▸ **REQUIREMENT**: Whichever lines of the entries hold the word "Definition" should be identified and copied.

::: DATA PROVIDED

Ltac refuse_it := apply wp_refuse; first [assumption | by apply counted_limits | by (eapply counted_limits; eassumption)].

Section Lines.

Context `{ML : MultipartLaws}.
Context (L : SwHttpLimits) (HL : limits_ok L).

Implicit Types (s : t).

Lemma wp_parseTarget target s : at_ L RequestLine s -> wp (parseTarget_ target) (fun _ => at_ L RequestLine) s.
Proof.
  intros H. unfold parseTarget_. destruct (swHttpPercentDecode _ _); [|by apply wp_ret].
  apply wp_modify, wp_ret. exact H.
Qed.

Lemma wp_requestLine line s : at_ L RequestLine s ->
  wp (parseRequestLine_line line) (outcome L (at_ L Headers)) s.
Proof.
  intros H. unfold parseRequestLine_line. apply wp_get.
  assert (m_limits s = L) as Hl by apply H. 
  cbv zeta. do 3 (wp_case; [refuse_it|]).
  apply wp_modify. eapply wp_bind; [apply wp_parseTarget; exact H|].
  intros [] s' [Hs' [Hc Hp]]; simpl; [|refuse_it].
  apply wp_modify, wp_modify, wp_ret. split; [apply Hc|].
  split; [done|]. split; [exact Hc|]. unfold phase in *. rewrite Hs' in Hp. exact Hp.
Qed.
Lemma lines_unfold s :
  lines s =
  match popLine_ s with
  | None => awaitLine (m_headerBytes s) (maxHeaderBytes (m_limits s)) status message s
  | Some (line, s') =>
      let s2 := counted_line line s' in
      if maxHeaderBytes (m_limits s2) <? m_headerBytes s2 then refuse status message s2
      else if isEmpty line then fin s2
      else mbind (fun ok : bool => if negb ok then mret false else lines) (proc line) s2
  end.
Proof.
  unfold lines at 1, mbind at 1, M_bind, get. cbn [lines_loop]. unfold mbind at 1, M_bind, get.
  destruct (popLine_ s) as [[line s']|] eqn:E; [|done]. apply popLine_Some in E as (n & Hn & Hn' & -> & _).
  unfold mbind at 1, M_bind, put. cbv zeta. cbn [m_limits counted_line m_headerBytes set_m_headerBytes set_m_buffer].
  destruct (_ <? _); [done|]. destruct (isEmpty line); [done|]. unfold mbind, M_bind.
  match goal with |- context [proc line ?s1] => pose proof (framed_buffer _ s1 (Hproc line)) as Hb end.
  destruct (proc line _) as [[[]|?|] s2] eqn:E2 in |- *; [|done..]. rewrite E2 in Hb. simpl in Hb |- *.
  apply lines_fuel; rewrite ?Hb, ?length_drop; lia.
Qed.
(* ===== verification/HttpMultipartLaws.v ===== *)
(** The multipart parser of HttpMultipart.v may be fed its input in any pieces: the
    laws of the interface of HttpParser.v. *)
From Stdlib Require Import ZArith Lia Strings.Byte.
From stdpp Require Import base list strings numbers gmap.
From S2P Require Import Prelude SwString HttpTypes HttpParser HttpMultipart.

Import SwString SwHttpTypes.

Module StreamParserLaws.

Import SwHttpMultipartStreamParser.

Section Laws.

Context `{FL : FilesLaws}.
Context (contiguousSize : list byte -> Z).
Context (contiguousSize_range : forall l, l <> [] -> 0 < contiguousSize l <= zlen l).

Implicit Types (s : t) (d : list byte).

(** ** Programs that do not look at the buffer *)

(** The two fields a call of [feed] sets. *)
Inductive outside := Buffer (b : list byte) | Total (n : Z).

Definition over (o : outside) : t -> t :=
  match o with Buffer b => set_m_buffer b | Total n => set_m_totalInputBytes n end.

(** [m] neither reads nor writes them. *)
Definition blind {A} (m : M t A) : Prop := forall o s, m (over o s) = ((m s).1, over o (m s).2).

(** More bytes behind those the parser holds. *)
Definition more d s : t := over (Total (m_totalInputBytes s + zlen d)) (over (Buffer (m_buffer s ++ d)) s).
(** Whether a field is one of [in_memory], decided. *)
Definition checked (f : Field) : bool :=
  bool_decide (find endOfHeaders (field_headers f ++ endOfHeaders) = Some (zlen (field_headers f))) &&
  bool_decide (find (marker (str "B")) (field_data f ++ marker (str "B")) = Some (zlen (field_data f))) &&
  (zlen (field_data f) <=? maxMultipartFieldBytes memory_limits) &&
  match swHttpParseMultipartHeaders_ (field_headers f) memory_limits with
  | Ok partHeaders =>
      match partHeaders !! str "content-disposition" with
      | Some disposition => bool_decide ((swHttpParseHeaderParams_ disposition).1 = str "form-data")
      | None => false
      end
  | _ => false
  end.

Lemma checked_in_memory f : checked f = true -> in_memory (str "B") memory_limits f (part_of f).
Proof.
  unfold checked. rewrite !andb_true_iff. intros [[[H1%bool_decide_eq_true H2%bool_decide_eq_true] H3%Z.leb_le] H4].
  split; [done|]. split; [done|]. unfold part_of. destruct (swHttpParseMultipartHeaders_ _ _) as [ph|e|]; [|done..].
  destruct (ph !! _) as [d|] eqn:Ed; [|done]. apply bool_decide_eq_true in H4. exists ph, d, (swHttpParseHeaderParams_ d).2.
  split; [done|]. split; [done|]. split; [by rewrite <-H4; destruct (swHttpParseHeaderParams_ d)|]. simpl default.
  split; [done|]. by destruct (part_isFile _).
Qed.

Lemma pieces_as_one_witness :
  (feedAll threeBytes [str "--B"; [x0d; x0a]; str "Content"] begun_parser).1 <> NoFuel /\
  forall s1, feedAll threeBytes [str "--B"; [x0d; x0a]; str "Content"] begun_parser = (Ok tt, s1) <->
    feed threeBytes (concat [str "--B"; [x0d; x0a]; str "Content"]) begun_parser = (Ok tt, s1).
Proof.
  apply (pieces_as_one threeBytes threeBytes_range (str "B") memory_limits memory_limits_ok [] make begun_parser _ begun_parser_ok).
Defined.

Lemma form_parts_witness :
  exists s1 s2, feedAll threeBytes [take 50 (form (str "B") example_fields); drop 50 (form (str "B") example_fields)] begun_parser = (Ok tt, s1) /\
    finish threeBytes s1 = (Ok (map part_of example_fields, <[str "n" := str "v"]> ∅), s2) /\
    map part_data (map part_of example_fields) = [str "v"; str "one" ++ [x0d; x0a] ++ str "-- two"].
Proof.
  destruct (form_parts threeBytes threeBytes_range (str "B") memory_limits memory_limits_ok [] make begun_parser example_fields (map part_of example_fields)
    [take 50 (form (str "B") example_fields); drop 50 (form (str "B") example_fields)]) as (s1 & s2 & H1 & H2).
  - exact begun_parser_ok.
  - apply Forall2_fmap_r, Forall_Forall2_diag, Forall_forall. intros f Hf. apply checked_in_memory.
    apply (proj1 (forallb_forall checked example_fields)); [vm_compute; reflexivity|by apply list_elem_of_In].
  - vm_compute. discriminate.
  - cbn [concat]. rewrite app_nil_r. apply take_drop.
  - vm_compute. discriminate.
  - exists s1, s2. split; [exact H1|]. split; [|vm_compute; reflexivity].
    assert (fold_left record_field (map part_of example_fields) ∅ = <[str "n" := str "v"]> (∅ : StringMap)) as <- by (vm_compute; reflexivity).
    exact H2.
Defined.

(** A control character is refused in a part header, but not behind a NUL: the
    lines are cut at the first NUL before they are looked at. *)
Example header_behind_nul :
  let name := str "Content-Disposition: form-data" in
  swHttpParseMultipartHeaders_ (name ++ [x01]) memory_limits = Err "Malformed multipart part header" /\
  match swHttpParseMultipartHeaders_ (name ++ [x00; x01]) memory_limits with
  | Ok partHeaders => partHeaders !! str "content-disposition" = Some (str "form-data")
  | _ => False
  end.
Proof. vm_compute. split; reflexivity. Qed.

End StreamParserSpec.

::::::

▸ **ANSWER**:
Definition over (o : outside) : t -> t :=
Definition blind {A} (m : M t A) : Prop := forall o s, m (over o s) = ((m s).1, over o (m s).2).
Definition more d s : t := over (Total (m_totalInputBytes s + zlen d)) (over (Buffer (m_buffer s ++ d)) s).
Definition checked (f : Field) : bool :=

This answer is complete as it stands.